→ ASSIGNMENT
Please repeat the listing below in its entirety, exactly.

--- THE RECORDS Enclosed Below ---

Lemma raw_size : BincodeSize (H := raw_bincode).
Proof.
  split. intros m Ht. destruct m as [| |g hs|gs|ps hs|pages|ps| |t]; cbn -[zlen sum] in *;
    try match type of Ht with _ /\ Forall _ ?hs => rewrite (all_digests hs (proj2 Ht)) end;
    (eexists; split; [reflexivity|]); rewrite ?zlen_cons', ?zlen_app, ?zlen_concat, ?map_map;
    change (zlen (@nil Z)) with 0; unfold size_bound; try lia.
  - pose proof (zlen_nonneg gs). lia.
  - pose proof (zlen_nonneg ps). lia.
  - assert (Hs : sum (map (fun p => zlen (raw_page p)) pages) <=
                 sum (map (fun p => 5 + (9 + zlen (data p))) pages)).
    { clear Ht. induction pages as [|p pages IH]; [done|]. unfold sum in *. cbn [map foldr].
      unfold raw_page at 1. rewrite !zlen_cons'. lia. }
    pose proof (zlen_nonneg (concat (map raw_page pages))) as Hn.
    rewrite zlen_concat, map_map in Hn. lia.
  - pose proof (zlen_nonneg ps). lia.
  - unfold zlen. rewrite length_map.
    assert (length (String.list_ascii_of_string t) = String.length t) as ->; [|lia].
    induction t as [|a t IH]; cbn; by rewrite ?IH.
Qed.
End Raw.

--- End of Enclosed THE RECORDS ---

→ SOLVED EXERCISE
Lemma raw_size : BincodeSize (H := raw_bincode).
Proof.
  split. intros m Ht. destruct m as [| |g hs|gs|ps hs|pages|ps| |t]; cbn -[zlen sum] in *;
    try match type of Ht with _ /\ Forall _ ?hs => rewrite (all_digests hs (proj2 Ht)) end;
    (eexists; split; [reflexivity|]); rewrite ?zlen_cons', ?zlen_app, ?zlen_concat, ?map_map;
    change (zlen (@nil Z)) with 0; unfold size_bound; try lia.
  - pose proof (zlen_nonneg gs). lia.
  - pose proof (zlen_nonneg ps). lia.
  - assert (Hs : sum (map (fun p => zlen (raw_page p)) pages) <=
                 sum (map (fun p => 5 + (9 + zlen (data p))) pages)).
    { clear Ht. induction pages as [|p pages IH]; [done|]. unfold sum in *. cbn [map foldr].
      unfold raw_page at 1. rewrite !zlen_cons'. lia. }
    pose proof (zlen_nonneg (concat (map raw_page pages))) as Hn.
    rewrite zlen_concat, map_map in Hn. lia.
  - pose proof (zlen_nonneg ps). lia.
  - unfold zlen. rewrite length_map.
    assert (length (String.list_ascii_of_string t) = String.length t) as ->; [|lia].
    induction t as [|a t IH]; cbn; by rewrite ?IH.
Qed.
End Raw.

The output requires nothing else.